People wearing face masks to protect against the spread of the coronavirus walk on a street in Taipei, Taiwan, Saturday, April 30, 2022. - Sputnik International, 1920, 09.05.2022
Taiwan and mainland China have been the poster children for how to stop the spread of COVID-19 with incredibly stringent lockdowns. But the Omicron variant has put that to the test, and now the island and the mainland are diverging in how they handle the disease.
Taiwan is moving away from its “zero Covid” policy, shifting to an approach more in line with much of the rest of the world and away from that of mainland China, where strict lockdowns are still the modus operandi for the communist country.

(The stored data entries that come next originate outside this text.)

(** C6: for a page address that is a multiple of 256 below 16 MiB and each
    of the four opcodes, the packed reversed address and the packed opcode
    share no bit, and their bitwise OR is their sum. *)
Theorem addr_and_op_no_collision (page_addr op : Z) :
  0 <= page_addr < 2 ^ 24 ->
  page_addr mod 256 = 0 ->
  op = PAGE_OP_PROGRAM_TDI \/ op = PAGE_OP_VERIFY_TDI \/
  op = PAGE_OP_VERIFY_TDO \/ op = PAGE_OP_VERIFY_MASK ->
  Z.land (htonl host (reverse_bits_32 page_addr)) (htonl host op) = 0 /\
  Z.lor (htonl host (reverse_bits_32 page_addr)) (htonl host op) =
  htonl host (reverse_bits_32 page_addr) + htonl host op.
Proof.
  intros Ha _ Hop.
  assert (Hdisj : Z.land (htonl host (reverse_bits_32 page_addr))
                         (htonl host op) = 0).
  { rewrite <- htonl_land, reverse_bits_32_opcode_disjoint; [apply htonl_0|exact Ha|].
    unfold PAGE_OP_PROGRAM_TDI, PAGE_OP_VERIFY_TDI, PAGE_OP_VERIFY_TDO,
      PAGE_OP_VERIFY_MASK in Hop. lia. }
  split; [exact Hdisj|]. symmetry. apply Z.add_nocarry_lor. exact Hdisj.
Qed.

(** ** Page pattern encoder *)

(** What a run of stores [data[255-i] = f i], for [i] from [a] to
    [a + n - 1], leaves at position [j] of the array. *)
Lemma fill_lookup (f : nat -> Z) (n a : nat) (d : list Z) (j : nat) :
  length d = 256%nat -> (a + n <= 256)%nat -> (j < 256)%nat ->
  fold_left (fun d i => <[(255 - i)%nat := f i]> d) (seq a n) d !! j =
  if decide (a <= 255 - j < a + n)%nat then Some (f (255 - j)%nat) else d !! j.
Proof.
  revert a d. induction n as [|n IH]; intros a d Hlen Han Hj.
  - simpl. destruct (decide _) as [H|H]; [lia|reflexivity].
  - simpl. rewrite IH by (rewrite ?length_insert; lia).
    destruct (decide (S a <= 255 - j < S a + n)%nat) as [H1|H1].
    + destruct (decide _) as [H2|H2]; [reflexivity|lia].
    + destruct (decide (a <= 255 - j < a + S n)%nat) as [H2|H2].
      * assert (Hja : (255 - j)%nat = a) by lia.
        replace j with (255 - a)%nat by lia.
        rewrite list_lookup_insert_eq by lia.
        replace (255 - (255 - a))%nat with a by lia. reflexivity.
      * apply list_lookup_insert_ne. lia.
Qed.

Lemma fill_length (f : nat -> Z) (l : list nat) (d : list Z) :
  length (fold_left (fun d i => <[(255 - i)%nat := f i]> d) l d) = length d.
Proof.
  revert d. induction l as [|i l IH]; intros d; [reflexivity|].
  simpl. rewrite IH. apply length_insert.
Qed.

Lemma fill_Forall (P : Z -> Prop) (f : nat -> Z) (l : list nat) (d : list Z) :
  (forall i, P (f i)) -> Forall P d ->
  Forall P (fold_left (fun d i => <[(255 - i)%nat := f i]> d) l d).
Proof.
  intros Hf. revert d. induction l as [|i l IH]; intros d Hd; [exact Hd|].
  simpl. apply IH, Forall_insert; [exact Hd|apply Hf].
Qed.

Taiwan, mainland China and Hong Kong were among the last places in the world fighting to keep COVID-19 out of their territories completely. They were largely successful until the rise of the Omicron variant spread around the globe. The less deadly but highly transmittable version of COVID-19 has proven very difficult to stop, even in countries with the most stringent prevention measures.
The Omicron variant ravaged the relatively unvaccinated Hong Kong, killing thousands in a city that only saw 205 deaths from COVID-19 from the beginning of the pandemic to the end of January 2022.
Taiwan has had far more success in preventing deaths, but as cases soar there, officials are moving towards a policy aimed at living with the virus rather than preventing it entirely.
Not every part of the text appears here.